Prompt:
Would you restate the entries below word for word, starting at the first line and ending with the one that has "Proof. apply HasPrefix_spec. eauto. Qed."?

Information shown:
Lemma forallb_str_stake p n s : forallb_str p s = true → forallb_str p (stake n s) = true.
Proof.
  revert s; induction n; intros [|c s]; simpl; try done.
  rewrite !andb_true_iff. intros [? ?]; split; auto.
Qed.

Lemma HasPrefix_spec s p : HasPrefix s p = true ↔ ∃ r, s = p +:+ r.
Proof.
  revert s; induction p as [|a p IH]; intros s; simpl.
  - split; [eauto|]. by destruct s.
  - destruct s as [|b s]; simpl; [split; [done|intros (r & ?); done]|].
    rewrite andb_true_iff, Ascii.eqb_eq, IH.
    split; [intros [-> [r ->]]; eauto|intros (r & [= -> ->]); eauto].
Qed.

Lemma HasPrefix_refl s r : HasPrefix (s +:+ r) s = true.
Proof. apply HasPrefix_spec. eauto. Qed.

(** [Index] finds an occurrence, and the first one. *)
Lemma Index_Some s sub n :
  Index s sub = Some n → s = stake n s +:+ sub +:+ sdrop (n + String.length sub) s.
Proof.
  revert n; induction s as [|c s IH]; intros n; cbn [Index].
  - destruct sub; simpl; [|done]. by intros [= <-].
  - destruct (HasPrefix (String c s) sub) eqn:Hp.
    + intros [= <-]. apply HasPrefix_spec in Hp as [r Hr]. cbn [stake Nat.add].
      rewrite Hr, sdrop_app by done. done.
    + destruct (Index s sub) as [m|] eqn:Hi; simpl; [|done]. intros [= <-].
      simpl. f_equal. by apply IH.
Qed.

Lemma Index_app_prefix a sub b : is_Some (Index (a +:+ sub +:+ b) sub).
Proof.
  induction a as [|c a IH].
  - simpl. destruct (sub +:+ b) eqn:E; cbn [Index]; rewrite <- E, HasPrefix_refl; by eexists.
  - cbn [String.append Index]. case_match; [by eexists|]. destruct IH as [n ->]. by eexists.
Qed.

Lemma Contains_spec s sub : Contains s sub = true ↔ ∃ a b, s = a +:+ sub +:+ b.
Proof.
  unfold Contains. split.
  - destruct (Index s sub) eqn:E; [|done]. intros _. apply Index_Some in E. eauto.
  - intros (a & b & ->). by destruct (Index_app_prefix a sub b) as [n ->].
Qed.

Lemma Split_nonempty sep s : Split sep s ≠ [].
Proof. destruct s; simpl; [done|]. case_match; [done|]. by case_match. Qed.

(** Splitting on a byte and joining with it gives the string back. *)
Lemma Join_Split sep s : Join (String sep "") (Split sep s) = s.
Proof.
  induction s as [|c s IH]; simpl; [done|].
  destruct (Ascii.eqb c sep) eqn:E.
  - apply Ascii.eqb_eq in E as ->. destruct (Split sep s) eqn:Es.
    + by apply Split_nonempty in Es.
    + cbn [Join]. rewrite <- IH. done.
  - destruct (Split sep s) eqn:Es; [by apply Split_nonempty in Es|].
    rewrite <- IH. destruct l; done.
Qed.

Definition no_char (sep : ascii) (s : string) : bool :=
  forallb_str (fun c => negb (Ascii.eqb c sep)) s.

Lemma Split_no_sep sep w : no_char sep w = true → Split sep w = [w].
Proof.
  unfold no_char. induction w as [|c w IH]; simpl; [done|].
  rewrite andb_true_iff, negb_true_iff. intros [-> Hw]. by rewrite IH.
Qed.

Lemma Split_app sep w r :
  no_char sep w = true → Split sep (w +:+ String sep r) = w :: Split sep r.
Proof.
  unfold no_char. induction w as [|c w IH]; simpl.
  - intros _. by rewrite Ascii.eqb_refl.
  - rewrite andb_true_iff, negb_true_iff. intros [-> Hw]. by rewrite IH.
Qed.

(** Joining words that do not contain the separator and splitting gives the
    words back. *)
Lemma Split_Join sep ws :
  ws ≠ [] → Forall (fun w => no_char sep w = true) ws →
  Split sep (Join (String sep "") ws) = ws.
Proof.
  intros Hne Hall. induction Hall as [|w ws Hw Hws IH]; [done|].
  destruct ws as [|w' ws]; [by apply Split_no_sep|].
  change (Join (String sep "") (w :: w' :: ws)) with (w +:+ String sep (Join (String sep "") (w' :: ws))).
  rewrite Split_app by done. by rewrite IH.
Qed.

Lemma Split_pieces_no_sep sep s : Forall (fun w => no_char sep w = true) (Split sep s).
Proof.
  unfold no_char. induction s as [|c s IH]; simpl; [by repeat constructor|].
  destruct (Ascii.eqb c sep) eqn:E; [by constructor|].
  destruct (Split sep s); [by apply Forall_singleton; simpl; rewrite E|].
  inversion_clear IH. constructor; [|done]. simpl. by rewrite E.
Qed.

(** A word: non-empty, no white space. *)
Definition is_word (w : string) : bool :=
  negb (w =? "")%string && forallb_str (fun c => negb (is_space c)) w.

Lemma fields_aux_word cur w r :
  forallb_str (fun c => negb (is_space c)) w = true →
  fields_aux cur (w +:+ r) = fields_aux (cur +:+ w) r.
Proof.
  revert cur; induction w as [|c w IH]; intros cur; simpl.
  - by rewrite string_app_nil_r.
  - rewrite andb_true_iff, negb_true_iff. intros [-> Hw].
    rewrite IH by done. by rewrite <- string_app_assoc.
Qed.

(** [strings.Fields] inverts [strings.Join(_, " ")] on words. *)
Lemma Fields_Join ws :
  Forall (fun w => is_word w = true) ws → Fields (Join " " ws) = ws.
Proof.
  unfold Fields, is_word. induction 1 as [|w ws Hw Hws IH]; [done|].
  apply andb_true_iff in Hw as [Hne Hsp]. apply negb_true_iff in Hne.
  destruct ws as [|w' ws].
  - simpl. rewrite <- (string_app_nil_r w) at 1. rewrite fields_aux_word by done.
    simpl. by rewrite Hne.
  - change (Join " " (w :: w' :: ws)) with (w +:+ " " +:+ Join " " (w' :: ws)).
    rewrite fields_aux_word by done. cbn [String.append fields_aux is_space N_of_ascii].
    simpl (fields_aux w (" " +:+ _)). cbn. rewrite Hne. f_equal. apply IH.
Qed.

Lemma in_range_spec lo hi c :
  in_range lo hi c = true ↔
  (N_of_ascii lo ≤ N_of_ascii c)%N ∧ (N_of_ascii c ≤ N_of_ascii hi)%N.
Proof. unfold in_range. by rewrite andb_true_iff, !N.leb_le. Qed.

#[export] Hint Resolve HasPrefix_refl Split_nonempty Split_pieces_no_sep forallb_str_stake : go_lib.

(** ** Decimal numbers *)

Lemma pretty_N_char_digit n : (n < 10)%N → is_digit (pretty_N_char n) = true.
Proof.
  intros. assert (n = 0 ∨ n = 1 ∨ n = 2 ∨ n = 3 ∨ n = 4 ∨ n = 5 ∨ n = 6 ∨ n = 7 ∨ n = 8 ∨ n = 9)%N
    by lia. by destruct_or!; subst.
Qed.

Lemma pretty_N_go_digits x s :
  forallb_str is_digit s = true → forallb_str is_digit (pretty_N_go x s) = true.
Proof.
  revert s. induction (N.lt_wf_0 x) as [x _ IH]; intros s Hs.
  destruct (decide (x = 0)%N) as [->|]; [by rewrite pretty_N_go_0|].
  rewrite pretty_N_go_step by lia. apply IH; [apply N.div_lt; lia|].
  simpl. by rewrite pretty_N_char_digit by (apply N.mod_lt; lia).
Qed.

(** The decimal form of a non-negative number is made of digits. *)
Lemma Itoa_digits z : (0 <= z)%Z → forallb_str is_digit (Itoa z) = true.
Proof.
  intros Hz. unfold Itoa, pretty, pretty_Z. destruct z as [|p|p]; [done| |lia].
  apply (pretty_N_go_digits (Npos p) "" eq_refl).
Qed.

Lemma pretty_N_char_val n : (n < 10)%N → (N_of_ascii (pretty_N_char n) - 48)%N = n.
Proof.
  intros. assert (n = 0 ∨ n = 1 ∨ n = 2 ∨ n = 3 ∨ n = 4 ∨ n = 5 ∨ n = 6 ∨ n = 7 ∨ n = 8 ∨ n = 9)%N
    by lia. by destruct_or!; subst.
Qed.

(** Reading back the digits of a number. *)
Lemma digits_acc_pretty x s : digits_acc 0 (pretty_N_go x s) = digits_acc (Z.of_N x) s.
Proof.
  revert s. induction (N.lt_wf_0 x) as [x _ IH]; intros s.
  destruct (decide (x = 0)%N) as [->|]; [by rewrite pretty_N_go_0|].
  assert (Hm : (x `mod` 10 < 10)%N) by (apply N.mod_lt; lia).
  rewrite pretty_N_go_step, IH by (try apply N.div_lt; lia). cbn [digits_acc].
  rewrite pretty_N_char_digit, pretty_N_char_val by done. f_equal.
  pose proof (N.div_mod x 10). lia.
Qed.

Lemma pretty_N_go_head x s :
  (0 < x)%N → ∃ c r, pretty_N_go x s = String c r ∧ is_digit c = true ∧ c ≠ "0"%char.
Proof.
  revert s. induction (N.lt_wf_0 x) as [x _ IH]; intros s Hx.
  assert (Hm : (x `mod` 10 < 10)%N) by (apply N.mod_lt; lia).
  rewrite pretty_N_go_step by done. destruct (decide (x `div` 10 = 0)%N) as [E|].
  - rewrite E, pretty_N_go_0. eexists _, _. split_and!; [done|by apply pretty_N_char_digit|].
    pose proof (N.div_mod x 10 ltac:(lia)) as Hdm. intros Hc. apply (f_equal N_of_ascii) in Hc.
    pose proof (pretty_N_char_val _ Hm) as Hv. rewrite Hc in Hv. change (N_of_ascii "0" - 48)%N with 0%N in Hv. lia.
  - apply IH; [by apply N.div_lt|by apply N.neq_0_lt_0].
Qed.

Lemma parse_uint_digits c r : is_digit c = true → parse_uint (String c r) = digits_acc 0 (String c r).
Proof. done. Qed.

Lemma ParseInt_unsigned c r n :
  is_digit c = true → digits_acc 0 (String c r) = Some n → (0 <= n <= max_int64)%Z →
  ParseInt (String c r) = (n, false).
Proof.
  intros Hc Hd Hn. unfold ParseInt.
  replace (match String c r with String "-" r0 => ((-1)%Z, r0) | String "+" r0 => (1%Z, r0) | _ => (1%Z, String c r) end)
    with (1%Z, String c r).
  - cbn [fst snd]. rewrite parse_uint_digits, Hd by done.
    rewrite Z.mul_1_l. unfold max_int64, min_int64 in *.
    do 2 (case_match; [lia|]). done.
  - destruct c as [[] [] [] [] [] [] [] []]; try reflexivity; by vm_compute in Hc.
Qed.

(** [strconv.ParseInt] inverts the [%d] verb. *)
Lemma ParseInt_Itoa z : (min_int64 <= z <= max_int64)%Z → ParseInt (Itoa z) = (z, false).
Proof.
  intros Hz. unfold Itoa, pretty, pretty_Z. destruct z as [|p|p]; [done| |].
  - change (pretty p) with (pretty_N_go (Npos p) "").
    destruct (pretty_N_go_head (Npos p) "") as (c & r & E & Hc & _); [lia|].
    pose proof (digits_acc_pretty (Npos p) "") as Hd. rewrite E in *.
    apply ParseInt_unsigned; [done|by rewrite Hd|lia].
  - change (pretty p) with (pretty_N_go (Npos p) "").
    destruct (pretty_N_go_head (Npos p) "") as (c & r & E & Hc & _); [lia|].
    pose proof (digits_acc_pretty (Npos p) "") as Hd. rewrite E in *. unfold ParseInt. cbn [fst snd String.append].
    rewrite parse_uint_digits, Hd by done. cbn [digits_acc].
    change (Z.of_N (N.pos p)) with (Z.pos p). unfold max_int64, min_int64 in *. do 2 (case_match; [lia|]). f_equal; lia.
Qed.

Lemma Itoa_word z : is_word (Itoa z) = true.
Proof.
  assert (Hp : ∀ p, forallb_str is_digit (pretty_N_go (Npos p) "") = true ∧ pretty_N_go (Npos p) "" ≠ "").
  { intros p. split; [by apply pretty_N_go_digits|].
    destruct (pretty_N_go_head (Npos p) "") as (c & r & -> & _); [lia|done]. }
  assert (Hsp : ∀ s, forallb_str is_digit s = true → forallb_str (fun c => negb (is_space c)) s = true).
  { intros s. apply forallb_str_mono. intros [[] [] [] [] [] [] [] []]; vm_compute; congruence. }
  unfold is_word, Itoa, pretty, pretty_Z. destruct z as [|p|p]; [done| |];
    change (pretty p) with (pretty_N_go (Npos p) ""); destruct (Hp p) as [H1 H2].
  - destruct (String.eqb_spec (pretty_N_go (Npos p) "") ""); [done|]. simpl. auto.
  - simpl. auto.
Qed.

(** Splitting a string at one of its separators. *)
Lemma Split_app_sep sep a b :
  Split sep (a +:+ String sep b) = Split sep a ++ Split sep b.
Proof.
  induction a as [|c a IH]; simpl; [by rewrite Ascii.eqb_refl|].
  destruct (Ascii.eqb c sep); rewrite IH; [done|].
  destruct (Split sep a) eqn:E; [by apply Split_nonempty in E|done].
Qed.

Lemma HasPrefix_Contains s p : HasPrefix s p = true → Contains s p = true.
Proof. intros (r & ->)%HasPrefix_spec. apply Contains_spec. by exists "", r. Qed.

(** A piece of a split string occurs in it. *)
Lemma Split_piece sep s w : w ∈ Split sep s → ∃ a b, s = a +:+ w +:+ b.
Proof.
  revert w. induction s as [|c s IH]; simpl; intros w Hw.
  - apply list_elem_of_singleton in Hw as ->. by exists "", "".
  - destruct (Ascii.eqb c sep).
    + apply elem_of_cons in Hw as [->|Hw]; [by exists "", (String c s)|].
      destruct (IH _ Hw) as (a & b & ->). by exists (String c a), b.
    + destruct (Split sep s) as [|w' ws] eqn:E; [by apply Split_nonempty in E|].
      apply elem_of_cons in Hw as [->|Hw].
      * assert (Hs : ∃ b, s = w' +:+ b).
        { pose proof (Join_Split sep s) as Hj. rewrite E in Hj. destruct ws; simpl in Hj; subst s; [|eauto].
          exists "". by rewrite string_app_nil_r. }
        destruct Hs as [b ->]. by exists "", b.
      * destruct (IH w) as (a & b & ->); [by right|]. by exists (String c a), b.
Qed.

Lemma Contains_app_middle a s b p : Contains s p = true → Contains (a +:+ s +:+ b) p = true.
Proof.
  intros (x & y & ->)%Contains_spec. apply Contains_spec. exists (a +:+ x), (y +:+ b).
  by rewrite <- !string_app_assoc.
Qed.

Task response:
Lemma forallb_str_stake p n s : forallb_str p s = true → forallb_str p (stake n s) = true.
Proof.
  revert s; induction n; intros [|c s]; simpl; try done.
  rewrite !andb_true_iff. intros [? ?]; split; auto.
Qed.

Lemma HasPrefix_spec s p : HasPrefix s p = true ↔ ∃ r, s = p +:+ r.
Proof.
  revert s; induction p as [|a p IH]; intros s; simpl.
  - split; [eauto|]. by destruct s.
  - destruct s as [|b s]; simpl; [split; [done|intros (r & ?); done]|].
    rewrite andb_true_iff, Ascii.eqb_eq, IH.
    split; [intros [-> [r ->]]; eauto|intros (r & [= -> ->]); eauto].
Qed.

Lemma HasPrefix_refl s r : HasPrefix (s +:+ r) s = true.
Proof. apply HasPrefix_spec. eauto. Qed.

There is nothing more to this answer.